(DATA SHOWN)
^^^^

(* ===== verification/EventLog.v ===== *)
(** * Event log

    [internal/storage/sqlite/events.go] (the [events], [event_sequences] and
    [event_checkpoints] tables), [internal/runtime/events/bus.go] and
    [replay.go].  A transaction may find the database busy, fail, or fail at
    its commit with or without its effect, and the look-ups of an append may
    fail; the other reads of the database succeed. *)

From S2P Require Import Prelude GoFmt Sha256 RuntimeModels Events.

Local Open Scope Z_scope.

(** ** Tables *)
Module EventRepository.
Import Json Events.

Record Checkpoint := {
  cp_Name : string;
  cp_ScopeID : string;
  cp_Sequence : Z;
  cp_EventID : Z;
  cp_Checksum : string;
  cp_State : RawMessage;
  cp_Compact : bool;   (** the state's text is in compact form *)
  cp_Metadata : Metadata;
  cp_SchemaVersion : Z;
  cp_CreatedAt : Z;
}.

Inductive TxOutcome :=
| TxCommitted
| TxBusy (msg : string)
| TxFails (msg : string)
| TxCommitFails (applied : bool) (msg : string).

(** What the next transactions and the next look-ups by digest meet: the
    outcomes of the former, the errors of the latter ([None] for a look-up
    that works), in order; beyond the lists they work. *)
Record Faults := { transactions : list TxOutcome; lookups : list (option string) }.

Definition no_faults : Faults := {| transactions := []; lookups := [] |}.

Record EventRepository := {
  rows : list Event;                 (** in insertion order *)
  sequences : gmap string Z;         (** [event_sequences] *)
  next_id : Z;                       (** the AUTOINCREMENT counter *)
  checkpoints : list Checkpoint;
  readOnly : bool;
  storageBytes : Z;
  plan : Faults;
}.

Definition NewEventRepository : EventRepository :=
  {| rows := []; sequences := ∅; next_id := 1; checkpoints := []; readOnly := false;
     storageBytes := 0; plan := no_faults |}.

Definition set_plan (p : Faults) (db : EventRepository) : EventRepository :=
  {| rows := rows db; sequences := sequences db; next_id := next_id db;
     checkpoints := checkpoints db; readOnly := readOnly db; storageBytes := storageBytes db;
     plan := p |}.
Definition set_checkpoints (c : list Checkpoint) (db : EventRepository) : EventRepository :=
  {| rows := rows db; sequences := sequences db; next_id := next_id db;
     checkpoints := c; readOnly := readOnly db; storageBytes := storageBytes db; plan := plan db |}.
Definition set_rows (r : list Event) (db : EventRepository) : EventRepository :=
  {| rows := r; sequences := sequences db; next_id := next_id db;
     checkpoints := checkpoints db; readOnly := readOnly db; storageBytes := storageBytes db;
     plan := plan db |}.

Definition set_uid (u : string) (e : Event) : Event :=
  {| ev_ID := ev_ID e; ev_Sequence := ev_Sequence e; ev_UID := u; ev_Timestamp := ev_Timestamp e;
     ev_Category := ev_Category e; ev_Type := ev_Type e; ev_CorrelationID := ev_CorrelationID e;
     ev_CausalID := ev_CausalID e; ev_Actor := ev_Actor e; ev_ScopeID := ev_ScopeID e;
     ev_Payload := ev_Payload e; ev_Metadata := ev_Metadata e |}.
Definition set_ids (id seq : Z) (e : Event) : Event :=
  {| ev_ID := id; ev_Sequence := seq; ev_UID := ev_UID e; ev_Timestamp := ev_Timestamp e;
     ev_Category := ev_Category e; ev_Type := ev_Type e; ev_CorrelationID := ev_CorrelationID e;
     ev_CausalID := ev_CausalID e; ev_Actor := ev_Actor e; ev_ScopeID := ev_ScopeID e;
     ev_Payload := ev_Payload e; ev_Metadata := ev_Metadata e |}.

^^^^

(EXERCISE GOAL)
Each record above should be restated word for word.

(REPLY TO THE EXERCISE)
(* ===== verification/EventLog.v ===== *)
(** * Event log

    [internal/storage/sqlite/events.go] (the [events], [event_sequences] and
    [event_checkpoints] tables), [internal/runtime/events/bus.go] and
    [replay.go].  A transaction may find the database busy, fail, or fail at
    its commit with or without its effect, and the look-ups of an append may
    fail; the other reads of the database succeed. *)

From S2P Require Import Prelude GoFmt Sha256 RuntimeModels Events.

Local Open Scope Z_scope.

(** ** Tables *)
Module EventRepository.
Import Json Events.

Record Checkpoint := {
  cp_Name : string;
  cp_ScopeID : string;
  cp_Sequence : Z;
  cp_EventID : Z;
  cp_Checksum : string;
  cp_State : RawMessage;
  cp_Compact : bool;   (** the state's text is in compact form *)
  cp_Metadata : Metadata;
  cp_SchemaVersion : Z;
  cp_CreatedAt : Z;
}.

Inductive TxOutcome :=
| TxCommitted
| TxBusy (msg : string)
| TxFails (msg : string)
| TxCommitFails (applied : bool) (msg : string).

(** What the next transactions and the next look-ups by digest meet: the
    outcomes of the former, the errors of the latter ([None] for a look-up
    that works), in order; beyond the lists they work. *)
Record Faults := { transactions : list TxOutcome; lookups : list (option string) }.

Definition no_faults : Faults := {| transactions := []; lookups := [] |}.

Record EventRepository := {
  rows : list Event;                 (** in insertion order *)
  sequences : gmap string Z;         (** [event_sequences] *)
  next_id : Z;                       (** the AUTOINCREMENT counter *)
  checkpoints : list Checkpoint;
  readOnly : bool;
  storageBytes : Z;
  plan : Faults;
}.

Definition NewEventRepository : EventRepository :=
  {| rows := []; sequences := ∅; next_id := 1; checkpoints := []; readOnly := false;
     storageBytes := 0; plan := no_faults |}.

Definition set_plan (p : Faults) (db : EventRepository) : EventRepository :=
  {| rows := rows db; sequences := sequences db; next_id := next_id db;
     checkpoints := checkpoints db; readOnly := readOnly db; storageBytes := storageBytes db;
     plan := p |}.
Definition set_checkpoints (c : list Checkpoint) (db : EventRepository) : EventRepository :=
  {| rows := rows db; sequences := sequences db; next_id := next_id db;
     checkpoints := c; readOnly := readOnly db; storageBytes := storageBytes db; plan := plan db |}.
Definition set_rows (r : list Event) (db : EventRepository) : EventRepository :=
  {| rows := r; sequences := sequences db; next_id := next_id db;
     checkpoints := checkpoints db; readOnly := readOnly db; storageBytes := storageBytes db;
     plan := plan db |}.

Definition set_uid (u : string) (e : Event) : Event :=
  {| ev_ID := ev_ID e; ev_Sequence := ev_Sequence e; ev_UID := u; ev_Timestamp := ev_Timestamp e;
     ev_Category := ev_Category e; ev_Type := ev_Type e; ev_CorrelationID := ev_CorrelationID e;
     ev_CausalID := ev_CausalID e; ev_Actor := ev_Actor e; ev_ScopeID := ev_ScopeID e;
     ev_Payload := ev_Payload e; ev_Metadata := ev_Metadata e |}.
Definition set_ids (id seq : Z) (e : Event) : Event :=
  {| ev_ID := id; ev_Sequence := seq; ev_UID := ev_UID e; ev_Timestamp := ev_Timestamp e;
     ev_Category := ev_Category e; ev_Type := ev_Type e; ev_CorrelationID := ev_CorrelationID e;
     ev_CausalID := ev_CausalID e; ev_Actor := ev_Actor e; ev_ScopeID := ev_ScopeID e;
     ev_Payload := ev_Payload e; ev_Metadata := ev_Metadata e |}.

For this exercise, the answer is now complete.